:: Source material ::
(* ===== verification/ChainFeed.v ===== *)
(** * From the chain to the node: [pkg/blockHandler], [pkg/persistence/chainpolleradapter]

    The poller hands blocks and decoded logs to the block handler, which queues them for the
    node's two listeners in channels of bounded capacity and drops what does not fit; it keeps
    its place in the node's own persistence through an adapter.  [BlockStore] is the part of
    the persistence interface that the adapter uses, with the contract its comments state.
    The theorems: what is accepted is handled once and in order, and the counter counts what
    was dropped; through the adapter every store that keeps the contract is a cursor of
    blocks, absent records being the poller's sentinel error. *)

From S2P Require Import Prelude Bytes Types Persistence NodeCore.

(** ** Channels

    A [select] with several ready cases takes any of them: [pick] chooses the [ctx.Done()]
    case when it is ready too.  [default] is taken when no case is ready. *)

Section Channel.
Context {A : Type}.

Definition capacity : nat := 100.

Inductive outcome := Sent | Cancelled | Dropped.

#[global] Instance outcome_eq_dec : EqDecision outcome.
Proof. solve_decision. Defined.

Definition try_send (pick done : bool) (x : A) (q : list A) : list A * outcome :=
  if (length q <? capacity)%nat
  then if done && pick then (q, Cancelled) else ((q ++ [x])%list, Sent)
  else (q, if done then Cancelled else Dropped).

Inductive received := Item (x : A) | Exit | Blocked.

Definition receive (pick done : bool) (q : list A) : list A * received :=
  match q with
  | x :: q' => if done && pick then (q, Exit) else (q', Item x)
  | [] => ([], if done then Exit else Blocked)
  end.
End Channel.
Arguments received A : clear implicits.

(** ** The block handler *)

Section BlockHandler.
Context {Block Log : Type}.

Record BlockHandler := mkBlockHandler {
  BlockChannel : list Block;
  LogChannel : list Log;
  droppedLogs : Z
}.

Definition NewBlockHandler : BlockHandler := mkBlockHandler [] [] 0.
Definition DroppedLogCount (h : BlockHandler) : Z := droppedLogs h.

Definition HandleBlock (pick done : bool) (block : Block) (h : BlockHandler) : BlockHandler * outcome :=
  let '(q, o) := try_send pick done block (BlockChannel h) in
  (mkBlockHandler q (LogChannel h) (droppedLogs h), o).

Definition HandleLog (pick done : bool) (logWithBlock : Log) (h : BlockHandler) : BlockHandler * outcome :=
  let '(q, o) := try_send pick done logWithBlock (LogChannel h) in
  (mkBlockHandler (BlockChannel h) q (match o with Dropped => uint64 (droppedLogs h + 1) | _ => droppedLogs h end), o).
(* ===== verification/Registration.v ===== *)
(** * Registering an operator: [internal/operator/operator.go], [cmd/registerOperator]

    The command that registers an operator with the AVS: its configuration from flags, the
    signatures of key registrations, the loop over operator sets.  It works against the
    [IContractCaller] interface, whose answers depend on the calls made before;
    [ContractCaller] implements it.  The theorems: keys are registered set by set, each with a
    signature for its own hash, and the operator only after all of them; what the command
    registers is what its flags say, except where they are not read. *)

From S2P Require Import Prelude Bytes Types Gnark GoText Persistence NodeCore Messages Attestation Config Transport Web3Client TxSigner ContractCaller.
From Stdlib Require Import Ascii.
#[local] Open Scope Z_scope.

(** The calls that write to the chain. *)
Inductive chain_call :=
| RegisterKeyCall (operatorAddress avsAddress : Address) (operatorSetId : Z) (sigBytes keyData : bytes)
| CreateOperatorCall (avsAddress operatorAddress : Address) (operatorSetIds : list Z) (socket : string) (allocationDelay : Z) (metadataUri : string).

(** [contractCaller.IContractCaller], the methods that registration uses: the answers, after
    the calls made before. *)
Record IContractCaller `{ChainLib} := mkIContractCaller {
  icc_EncodeBN254KeyData : list chain_call -> bn254_PublicKey -> res bytes;
  icc_GetOperatorSetCurveType : list chain_call -> string -> Z -> Z -> res string;
  icc_ECDSAMessageHash : list chain_call -> Address -> Address -> Z -> Address -> res bytes;
  icc_BN254MessageHash : list chain_call -> Address -> Address -> Z -> bytes -> res bytes;
  icc_RegisterKey : list chain_call -> Address -> Address -> Z -> bytes -> bytes -> res Receipt;
  icc_CreateOperatorAndRegister : list chain_call -> Address -> Address -> list Z -> string -> Z -> string -> res Receipt
}.

(** crypto-libs: the rest of what keys can do. *)
Class KeyLib `{SignerLib} `{ChainLib} := {
  bn254_Public : bn254_PrivateKey -> bn254_PublicKey;
  bn254_Signature : Type;
  bn254_SignSolidity : bn254_PrivateKey -> bytes -> res bn254_Signature;
  Sig_ToPrecompileFormat : bn254_Signature -> res bytes;
  ecdsa_PublicKey : Type;
  ecdsa_Public : ecdsa_PrivateKey -> ecdsa_PublicKey;
  ecdsa_DeriveAddress : ecdsa_PrivateKey -> res Address;
  ecdsa_RawSign : ecdsa_PrivateKey -> bytes -> res bytes;
  ecdsa_SignAndPack : ecdsa_PrivateKey -> bytes -> res bytes;
  ecdsa_Signature : Type;
  ecdsa_SignatureFromBytes : bytes -> res ecdsa_Signature;
  ecdsa_Verify : ecdsa_Signature -> ecdsa_PublicKey -> bytes -> res bool;
  ecdsa_FromHexString : string -> res ecdsa_PrivateKey;
  bn254_FromHexString : string -> res bn254_PrivateKey
}.
Definition arrive (now : Z) (path : string) (r : Request) (rt : Router) : Router :=
  match route path with
  | None => refuse 404 rt
  | Some e =>
      match limits e with
      | None => pass_on now e r rt
      | Some (_, _, maxConcurrent) =>
          let '(g, v) := gate_enter maxConcurrent now (gates rt e) in
          match v with Pass => pass_on now e r (set_gate e g rt) | Refuse code _ => refuse code (set_gate e g rt) end
      end
  end.

Definition leave (id : Z) (fl : InFlight) (rt : Router) : Router :=
  let e := fl_endpoint fl in
  let rt := match limits e with Some _ => set_gate e (gate_leave (gates rt e)) rt | None => rt end in
  mkRouter (server rt) (gates rt) (arrivals rt) (delete id (in_flight rt)) (answered rt) (admitted rt).

Definition answer (id : Z) (e : endpoint) (r : Request) (code : Z) (rt : Router) : Router :=
  mkRouter (server rt) (gates rt) (arrivals rt) (<[id := mkInFlight e r true]> (in_flight rt)) (answered rt ++ [(id, code)])%list (admitted rt).

(** What the server does, if anything, is the second component. *)
Definition router_step (rt : Router) (ev : router_event) : Router * option server_event :=
  match ev with
  | Arrive now path r => (arrive now path r rt, None)
  | Handle id su =>
      match in_flight rt !! id with
      | Some (mkInFlight e r false) =>
          let '(sev, code) := handle e su r (server rt) in (answer id e r code (set_server (serve (server rt) sev) rt), Some sev)
      | _ => (rt, None)
      end
  | Return id => match in_flight rt !! id with Some fl => (leave id fl rt, None) | None => (rt, None) end
  | Cleanup now => (set_server (serve (server rt) (EvCleanup now)) rt, Some (EvCleanup now))
  | NodeStep f => (set_server (serve (server rt) (EvNode f)) rt, Some (EvNode f))
  end.

Fixpoint router_run (rt : Router) (evs : list router_event) : Router * list server_event :=
  match evs with
  | [] => (rt, [])
  | ev :: evs => let '(rt1, o) := router_step rt ev in let '(rt2, trace) := router_run rt1 evs in (rt2, match o with Some e => e :: trace | None => trace end)
  end.
End Router.
(* ===== verification/Dtype.v ===== *)
(** Element types: [aex-core/src/dtype.rs]. *)
From stdpp Require Import strings.
From S2P Require Import Prelude Errors.

Inductive DType : Type :=
  | Int8 | Int16 | Int32 | Int64 | Uint8 | Uint16 | Uint32 | Uint64
  | Float16 | Float32 | Float64 | Complex64 | Complex128 | Bool.

#[export] Instance DType_eq_dec : EqDecision DType.
Proof. solve_decision. Defined.

Module DType.
Definition ALL_DTYPES : list DType :=
  [Int8; Int16; Int32; Int64; Uint8; Uint16; Uint32; Uint64;
   Float16; Float32; Float64; Complex64; Complex128; Bool].

Definition itemsize (d : DType) : Z :=
  match d with
  | Int8 | Uint8 | Bool => 1
  | Int16 | Uint16 | Float16 => 2
  | Int32 | Uint32 | Float32 => 4
  | Int64 | Uint64 | Float64 | Complex64 => 8
  | Complex128 => 16
  end.

Definition descr (d : DType) : string :=
  match d with
  | Bool => "|b1"
  | Int8 => "|i1"
  | Int16 => "<i2"
  | Int32 => "<i4"
  | Int64 => "<i8"
  | Uint8 => "|u1"
  | Uint16 => "<u2"
  | Uint32 => "<u4"
  | Uint64 => "<u8"
  | Float16 => "<f2"
  | Float32 => "<f4"
  | Float64 => "<f8"
  | Complex64 => "<c8"
  | Complex128 => "<c16"
  end.

Definition as_i32 (d : DType) : Z :=
  match d with
  | Int8 => 0 | Int16 => 1 | Int32 => 2 | Int64 => 3
  | Uint8 => 4 | Uint16 => 5 | Uint32 => 6 | Uint64 => 7
  | Float16 => 8 | Float32 => 9 | Float64 => 10
  | Complex64 => 11 | Complex128 => 12 | Bool => 13
  end.

Definition from_i32 (v : Z) : result AexError DType :=
  ok_or UnsupportedDType (snd <$> list_find (fun d => as_i32 d = v) ALL_DTYPES).

Definition from_name (name : string) : option DType :=
  if decide (name = "bool") then Some Bool
  else if decide (name = "int8") then Some Int8
  else if decide (name = "int16") then Some Int16
  else if decide (name = "int32") then Some Int32
  else if decide (name = "int64") then Some Int64
  else if decide (name = "uint8") then Some Uint8
  else if decide (name = "uint16") then Some Uint16
  else if decide (name = "uint32") then Some Uint32
  else if decide (name = "uint64") then Some Uint64
  else if decide (name = "float16") then Some Float16
  else if decide (name = "float32") then Some Float32
  else if decide (name = "float64") then Some Float64
  else if decide (name = "complex64") then Some Complex64
  else if decide (name = "complex128") then Some Complex128
  else None.

(** The [npyz] crate's parsed type string, seen through the accessors the
    source calls: its parser, item size, byte order and type character. *)
Class TypeStrLib := {
  TypeStr : Type;
  TypeChar : Type;
  TypeChar_eq_dec :: EqDecision TypeChar;
  parse : string -> option TypeStr;
  num_bytes : TypeStr -> option Z;
  is_big_endian : TypeStr -> bool;
  type_char : TypeStr -> TypeChar;
  TCBool : TypeChar;
  TCInt : TypeChar;
  TCUint : TypeChar;
  TCFloat : TypeChar;
  TCComplex : TypeChar;
}.

Section type_str.
Context `{TypeStrLib}.

Definition from_type_str (ts : TypeStr) : result AexError DType :=
  size ← ok_or UnsupportedDType (num_bytes ts);
  if (1 <? size) && is_big_endian ts then Err UnsupportedDType
  else
    let tc c n := bool_decide (type_char ts = c) && (size =? n) in
    if tc TCBool 1 then Ok Bool
    else if tc TCInt 1 then Ok Int8
    else if tc TCInt 2 then Ok Int16
    else if tc TCInt 4 then Ok Int32
    else if tc TCInt 8 then Ok Int64
    else if tc TCUint 1 then Ok Uint8
    else if tc TCUint 2 then Ok Uint16
    else if tc TCUint 4 then Ok Uint32
    else if tc TCUint 8 then Ok Uint64
    else if tc TCFloat 2 then Ok Float16
    else if tc TCFloat 4 then Ok Float32
    else if tc TCFloat 8 then Ok Float64
    else if tc TCComplex 8 then Ok Complex64
    else if tc TCComplex 16 then Ok Complex128
    else Err UnsupportedDType.

Definition from_descr (s : string) : result AexError DType :=
  ts ← ok_or UnsupportedDType (parse s); from_type_str ts.
End type_str.
End DType.

Lemma itemsize_pos d : 0 < DType.itemsize d <= 16.
Proof. destruct d; cbn; lia. Qed.
#[export] Hint Resolve itemsize_pos : core.

Lemma from_i32_as_i32 d : DType.from_i32 (DType.as_i32 d) = Ok d.
Proof. by destruct d. Qed.

(** [from_i32] inverts [as_i32] and refuses every value no element type has. *)
Theorem dtype_from_i32_spec v d :
  DType.from_i32 v = Ok d <-> DType.as_i32 d = v.
Proof.
  split; [|intros <-; apply from_i32_as_i32].
  unfold DType.from_i32. destruct (list_find _ _) as [[i d']|] eqn:Hf; cbn; [|done].
  intros [= ->]. by apply list_find_Some in Hf as (_ & ? & _).
Qed.

(** An accepted type string names an element type of the same size, and no
    multi-byte one in big-endian order is accepted. *)
Theorem from_type_str_sound `{DType.TypeStrLib} ts d :
  DType.from_type_str ts = Ok d ->
  DType.num_bytes ts = Some (DType.itemsize d) /\
  (DType.itemsize d = 1 \/ DType.is_big_endian ts = false).
Proof.
  unfold DType.from_type_str. intros Hd. apply bind_ok in Hd as (size & Hsz & Hd).
  apply ok_or_ok in Hsz. destruct ((1 <? size) && _) eqn:Hbe; [done|].
  rewrite Hsz.
  enough (size = DType.itemsize d) as ->.
  { split; [done|]. destruct (1 <? DType.itemsize d) eqn:Hgt.
    - right. by destruct (DType.is_big_endian ts).
    - left. pose proof (itemsize_pos d). lia. }
  repeat match type of Hd with
  | (if bool_decide ?P && (size =? ?n) then _ else _) = _ =>
      destruct (bool_decide P && (size =? n)) eqn:Hcase;
      [apply andb_true_iff in Hcase as [_ Hcase%Z.eqb_eq]; by injection Hd as <- | clear Hcase]
  end.
  done.
Qed.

:: Task directions ::
Return all lines above that mention the word "received".

:: Solution to the problem ::
Inductive received := Item (x : A) | Exit | Blocked.
Definition receive (pick done : bool) (q : list A) : list A * received :=
Arguments received A : clear implicits.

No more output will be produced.